Countries including Kosovo, Western Sahara, East Timor and Somaliland have yet to register any preference, although Sony will be delighted that key markets such as Rwanda, Armenia and El Salvador are solidly behind the PS4.

The poll is ongoing -- to show your support for One or the other, tweet #GameSpotPS4 or #GameSpotXbox. As you can tell, the hashtags are specific to this poll, so the map and percentages don't take into account people tweeting other console-related hashtags such as #XboxReveal or the waggish #Xbone (which is surely what everyone will call the thing, for ever).

Many of the tweets in favour of the PS4 point to its specs being superior, with stats such as "system memory bandwidth" and "peak shader throughput" supposedly much better on Sony's beast. Most analyses after the Xbox launch agreed, giving the PS4 the edge thanks to a more advanced type of RAM.

That's all well and good, but it doesn't necessarily mean better games. The PS3's Cell processor was demonstrably superior to the Xbox 360's innards, but gamers plumped for the latter because its exclusive games -- such as Halo and Gears of War -- were more appealing.
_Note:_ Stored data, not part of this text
(* ===== verification/Vfs.v ===== *)
(** fs/vfs/vfs.c and core/kobject.c: the filesystem-independent layer. It walks
    paths and calls a filesystem through its operation table, the class [Fs]. *)

From S2P Require Import Prelude Bytes Paths.

(** ** Constants (include/vfs.h) *)

Definition VFS_OK := 0.
Definition VFS_ENOENT := -2.
Definition VFS_EEXIST := -17.
Definition VFS_ENOTDIR := -20.
Definition VFS_EINVAL := -22.
Definition VFS_ENOSPC := -28.
Definition O_ACCMODE := 0x0003.
Definition O_RDONLY := 0x0000.
Definition O_WRONLY := 0x0001.
Definition O_RDWR := 0x0002.
Definition O_CREAT := 0x0100.
Definition O_TRUNC := 0x0200.
Definition O_APPEND := 0x0400.
Definition SEEK_SET := 0.
Definition SEEK_CUR := 1.
Definition SEEK_END := 2.
Definition VFS_NAME_MAX := 63.
Definition VFS_PATH_MAX := 127.
Definition MOUNTPOINT_CAP := 64.
Definition VFS_PERM_R := 0x4.
Definition VFS_PERM_W := 0x2.
Definition VFS_PERM_X := 0x1.

Inductive vnode_type := VNODE_FILE | VNODE_DIR.
#[export] Instance vnode_type_eq : EqDecision vnode_type.
Proof. solve_decision. Defined.

(** ** The operation table *)

(** A vnode pointer is a number. [S] is what the filesystems keep, the common part of
    every vnode included; an operation that is NULL in the vnode's table is [None].
    An operation that fills a buffer returns what it stored there; unlink drops a
    reference, which panics ([None]) when there is none to drop. *)
Class Fs (S : Type) := {
  v_type : S -> nat -> vnode_type;
  v_size : S -> nat -> Z;
  v_mode : S -> nat -> Z;
  v_mtime : S -> nat -> Z;
  v_refs : S -> nat -> Z;
  set_refs : nat -> Z -> S -> S;
  lookup_op : S -> nat -> option (bytes -> S -> Z * option nat * S);
  create_op : S -> nat -> option (bytes -> vnode_type -> S -> Z * option nat * S);
  unlink_op : S -> nat -> option (bytes -> S -> option (Z * S));
  read_op : S -> nat -> option (Z -> Z -> S -> Z * bytes * S);
  write_op : S -> nat -> option (bytes -> Z -> S -> Z * S);
  readdir_op : S -> nat -> option (Z -> Z -> S -> Z * bytes * S);
  truncate_op : S -> nat -> option (Z -> S -> Z * S);
  reclaim_op : S -> nat -> option (S -> S) }.

(** ** State *)

Record mount := Mount { mountpoint : bytes; root : nat }.

(** Registered types by name with their mount hook (which builds the superblock and
    names the root), newest first; the mount table, newest first. *)
Record vfs (S : Type) := Vfs {
  fstypes : list (bytes * (S -> Z * nat * S)); mounts : list mount; fs : S }.
Arguments Vfs {S}. Arguments fstypes {S}. Arguments mounts {S}. Arguments fs {S}.

(** An open handle. *)
Record file := File { node : nat; pos : Z; flags : Z }.

Section Vfs.

Context {S : Type} `{Fs S}.
Local Open Scope prog_scope.

Definition on_fs (f : S -> S) : prog (vfs S) unit := modify (fun v => Vfs (fstypes v) (mounts v) (f (fs v))).

(** Call an operation of the filesystem. *)
Definition call {A} (f : S -> A * S) : prog (vfs S) A := fun v =>
  let '(a, s) := f (fs v) in Ok a (Vfs (fstypes v) (mounts v) s).

Definition kobject_get (n : nat) : prog (vfs S) unit := on_fs (fun s => set_refs n (v_refs s n + 1) s).

Definition kobject_put (n : nat) : prog (vfs S) Z :=
  r <- gets (fun v => v_refs (fs v) n) ;;
  if r <=? 0 then panic "kobject_put: refcount underflow"
  else on_fs (set_refs n (r - 1)) ;;; ret (r - 1).

Definition vfs_init : prog (vfs S) unit := modify (fun v => Vfs [] [] (fs v)).

Definition vfs_register_fstype (name : bytes) (hook : S -> Z * nat * S) : prog (vfs S) Z :=
  ts <- gets fstypes ;;
  if existsb (fun t => bool_decide (t.1 = name)) ts then ret VFS_EEXIST
  else modify (fun v => Vfs ((name, hook) :: fstypes v) (mounts v) (fs v)) ;;; ret VFS_OK.

Definition vfs_mount (mp fstype : bytes) : prog (vfs S) Z :=
  ts <- gets fstypes ;;
  match find (fun t => bool_decide (t.1 = fstype)) ts with
  | None => ret VFS_ENOENT
  | Some t =>
      if negb (bool_decide (head mp = Some (ch "/"))) then ret VFS_EINVAL
      else if MOUNTPOINT_CAP <=? zlen mp then ret VFS_EINVAL
      else
        r <- call (fun s => let '(rc, n, s) := t.2 s in ((rc, n), s)) ;;
        if negb (r.1 =? VFS_OK) then ret r.1
        else modify (fun v => Vfs (fstypes v) (Mount mp r.2 :: mounts v) (fs v)) ;;; ret VFS_OK
  end.

(** ** Paths *)

Definition mount_len (m : mount) : Z :=
  if bool_decide (mountpoint m = lit "/") then 0 else zlen (mountpoint m).

Fixpoint starts_with (pre s : bytes) : bool :=
  match pre, s with
  | [], _ => true
  | p :: pre, c :: s => (c =? p) && starts_with pre s
  | _, [] => false
  end.

(** The loop body's two [continue]s. *)
Definition mount_match (path : bytes) (m : mount) : bool :=
  if bool_decide (mountpoint m = lit "/") then true
  else
    let next := nth (length (mountpoint m)) path 0 in
    starts_with (mountpoint m) path && ((next =? 0) || (next =? ch "/")).

Fixpoint best_mount (path : bytes) (ms : list mount) (best : option (mount * Z)) : option (mount * Z) :=
  match ms with
  | [] => best
  | m :: ms =>
      let len := mount_len m in
      best_mount path ms
        (if mount_match path m &&
            match best with None => true | Some (_, best_len) => best_len <=? len end
         then Some (m, len) else best)
  end.
Definition mount_for (path : bytes) (ms : list mount) : option (mount * Z) := best_mount path ms None.

(** The component and where it ends: 1, or 0 when none is left, or -1 when it does not
    fit in [cap] bytes with its NUL. *)
Definition next_component (p : bytes) (cap : Z) : Z * bytes * bytes :=
  let p := skip_seps p in
  match p with
  | [] => (0, [], p)
  | _ =>
      let '(comp, r) := span_until (ch "/") p in
      if cap - 1 <? zlen comp then (-1, [], p) else (1, comp, r)
  end.

(** The loop of resolve; each round consumes a byte of [rel] at least. *)
Fixpoint walk_path (fuel : nat) (rel : bytes) (cur : nat) : prog (vfs S) (option nat) :=
  match fuel with
  | O => fun _ => Spin
  | Datatypes.S fuel =>
      let '(rc, comp, rel) := next_component rel (VFS_NAME_MAX + 1) in
      if rc =? 1 then
        if bool_decide (comp = lit ".") then walk_path fuel rel cur
        else
          s <- gets fs ;;
          if negb (bool_decide (v_type s cur = VNODE_DIR)) then ret None
          else
            match lookup_op s cur with
            | None => ret None
            | Some op =>
                r <- call (fun s => op comp s) ;;
                match r with
                | (rc, Some next) => if rc =? VFS_OK then walk_path fuel rel next else ret None
                | (_, None) => ret None
                end
            end
      else if rc <? 0 then ret None
      else ret (Some cur)
  end.

Definition resolve_path (path : bytes) : prog (vfs S) (option nat) :=
  if negb (bool_decide (head path = Some (ch "/"))) then ret None
  else if VFS_PATH_MAX <? zlen path then ret None
  else
    ms <- gets mounts ;;
    match mount_for path ms with
    | None => ret None
    | Some (m, plen) =>
        let rel := drop (Z.to_nat plen) path in
        walk_path (Datatypes.S (length rel)) rel (root m)
    end.

(** The bytes before the last '/', and those after it. *)
Fixpoint split_last (path : bytes) : option (bytes * bytes) :=
  match path with
  | [] => None
  | c :: r =>
      match split_last r with
      | Some (d, l) => Some (c :: d, l)
      | None => if c =? ch "/" then Some ([], r) else None
      end
  end.

Definition resolve_parent (path : bytes) : prog (vfs S) (Z + nat * bytes) :=
  if negb (bool_decide (head path = Some (ch "/"))) then ret (inl VFS_EINVAL)
  else if VFS_PATH_MAX <? zlen path then ret (inl VFS_EINVAL)
  else
    match split_last path with
    | None => ret (inl VFS_EINVAL)
    | Some (dir, leaf) =>
        if bool_decide (leaf = []) then ret (inl VFS_EINVAL)
        else if VFS_NAME_MAX <? zlen leaf then ret (inl VFS_EINVAL)
        else
          p <- resolve_path (if bool_decide (dir = []) then lit "/" else dir) ;;
          match p with
          | None => ret (inl VFS_ENOENT)
          | Some p =>
              ty <- gets (fun v => v_type (fs v) p) ;;
              if negb (bool_decide (ty = VNODE_DIR)) then ret (inl VFS_ENOTDIR)
              else ret (inr (p, leaf))
          end
    end.

(** ** Files *)

Definition has (fl bit : Z) : bool := negb (Z.land fl bit =? 0).

Definition create_missing (path : bytes) : prog (vfs S) (option nat) :=
  r <- resolve_parent path ;;
  match r with
  | inl _ => ret None
  | inr (parent, leaf) =>
      s <- gets fs ;;
      match create_op s parent with
      | None => ret None
      | Some op =>
          c <- call (fun s => op leaf VNODE_FILE s) ;;
          if c.1 =? VFS_OK then ret c.2 else ret None
      end
  end.

Definition vfs_open (path : bytes) (fl : Z) : prog (vfs S) (option file) :=
  v <- resolve_path path ;;
  v <- (match v with
        | Some n => ret (Some n)
        | None => if has fl O_CREAT then create_missing path else ret None
        end) ;;
  match v with
  | None => ret None
  | Some n =>
      s <- gets fs ;;
      (if bool_decide (v_type s n = VNODE_FILE) && has fl O_TRUNC then
         match truncate_op s n with
         | Some op => call (fun s => op 0 s) ;;; ret tt
         | None => ret tt
         end
       else ret tt) ;;;
      kobject_get n ;;;
      size <- gets (fun v => v_size (fs v) n) ;;
      ret (Some (File n (if has fl O_APPEND then size else 0) fl))
  end.

Definition vfs_close (f : file) : prog (vfs S) unit :=
  r <- kobject_put (node f) ;;
  if r =? 0 then
    s <- gets fs ;;
    match reclaim_op s (node f) with
    | Some op => on_fs op
    | None => ret tt
    end
  else ret tt.

(** tools/vfs_tools.c: delete through the parent's operation table, there being no
    vfs_unlink. *)
Definition unlink_at (dir leaf : bytes) : prog (vfs S) Z :=
  d <- vfs_open dir O_RDONLY ;;
  match d with
  | None => ret VFS_ENOENT
  | Some d =>
      s <- gets fs ;;
      rc <- (if bool_decide (v_type s (node d) = VNODE_DIR) then
               match unlink_op s (node d) with
               | Some op => fun v =>
                   match op leaf (fs v) with
                   | Some (rc, s') => Ok rc (Vfs (fstypes v) (mounts v) s')
                   | None => Panic "kobject_put: refcount underflow"
                   end
               | None => ret VFS_EINVAL
               end
             else ret VFS_EINVAL) ;;
      vfs_close d ;;;
      ret rc
  end.

(** The byte count (or error), what landed in the buffer, and the handle after. *)
Definition vfs_read (f : file) (len : Z) : prog (vfs S) (Z * bytes * file) :=
  s <- gets fs ;;
  match read_op s (node f) with
  | None => ret (VFS_EINVAL, [], f)
  | Some op =>
      if Z.land (flags f) O_ACCMODE =? O_WRONLY then ret (VFS_EINVAL, [], f)
      else
        r <- call (fun s => op (pos f) len s) ;;
        let '(n, bs) := r in
        ret (n, bs, if 0 <? n then File (node f) (wrap64 (pos f + n)) (flags f) else f)
  end.

Definition vfs_write (f : file) (buf : bytes) : prog (vfs S) (Z * file) :=
  s <- gets fs ;;
  match write_op s (node f) with
  | None => ret (VFS_EINVAL, f)
  | Some op =>
      if Z.land (flags f) O_ACCMODE =? O_RDONLY then ret (VFS_EINVAL, f)
      else
        let f := if has (flags f) O_APPEND then File (node f) (v_size s (node f)) (flags f) else f in
        n <- call (fun s => op buf (pos f) s) ;;
        ret (n, if 0 <? n then File (node f) (wrap64 (pos f + n)) (flags f) else f)
  end.

(** [base + off] is a signed 64-bit sum (its overflow, undefined in C, wraps here). *)
Definition vfs_seek (f : file) (off whence : Z) : prog (vfs S) (Z * file) :=
  size <- gets (fun v => v_size (fs v) (node f)) ;;
  let base := if whence =? SEEK_SET then Some 0
              else if whence =? SEEK_CUR then Some (sgn 64 (pos f))
              else if whence =? SEEK_END then Some (sgn 64 size) else None in
  match base with
  | None => ret (VFS_EINVAL, f)
  | Some base =>
      let np := sgn 64 (base + off) in
      if np <? 0 then ret (VFS_EINVAL, f)
      else ret (np, File (node f) np (flags f))
  end.

Definition vfs_mkdir (path : bytes) : prog (vfs S) Z :=
  v <- resolve_path path ;;
  match v with
  | Some _ => ret VFS_EEXIST
  | None =>
      r <- resolve_parent path ;;
      match r with
      | inl rc => ret rc
      | inr (parent, leaf) =>
          s <- gets fs ;;
          match create_op s parent with
          | None => ret VFS_EINVAL
          | Some op => c <- call (fun s => op leaf VNODE_DIR s) ;; ret c.1
          end
      end
  end.

(** Type, size, mode and modification time. *)
Definition vfs_stat (path : bytes) : prog (vfs S) (Z + vnode_type * Z * Z * Z) :=
  v <- resolve_path path ;;
  match v with
  | None => ret (inl VFS_ENOENT)
  | Some n => gets (fun v => inr (v_type (fs v) n, v_size (fs v) n, v_mode (fs v) n, v_mtime (fs v) n))
  end.

Definition vfs_readdir (path : bytes) (index cap : Z) : prog (vfs S) (Z * bytes) :=
  if cap =? 0 then ret (VFS_EINVAL, [])
  else
    v <- resolve_path path ;;
    match v with
    | None => ret (VFS_ENOENT, [])
    | Some n =>
        s <- gets fs ;;
        if negb (bool_decide (v_type s n = VNODE_DIR)) then ret (VFS_ENOTDIR, [])
        else
          match readdir_op s n with
          | None => ret (VFS_ENOTDIR, [])
          | Some op => call (fun s => op index cap s)
          end
    end.

End Vfs.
Nevertheless, Microsoft seems to have dropped a massive clanger by focusing on the Xbox One's TV capabilities instead of games, in contrast to Sony. The people who give a new console buzz are the ones who care the most about games, and Microsoft seems to have been slightly dismissive of them, serving up foregone conclusions like Call of Duty and FIFA.

That may all change when the gargantuan games show E3 opens next month, where Sony and Microsoft will reveal all the launch titles and let the press get their jittery hands on the new kit. If the Xbox One has much better exclusives than the PS4, it's game on.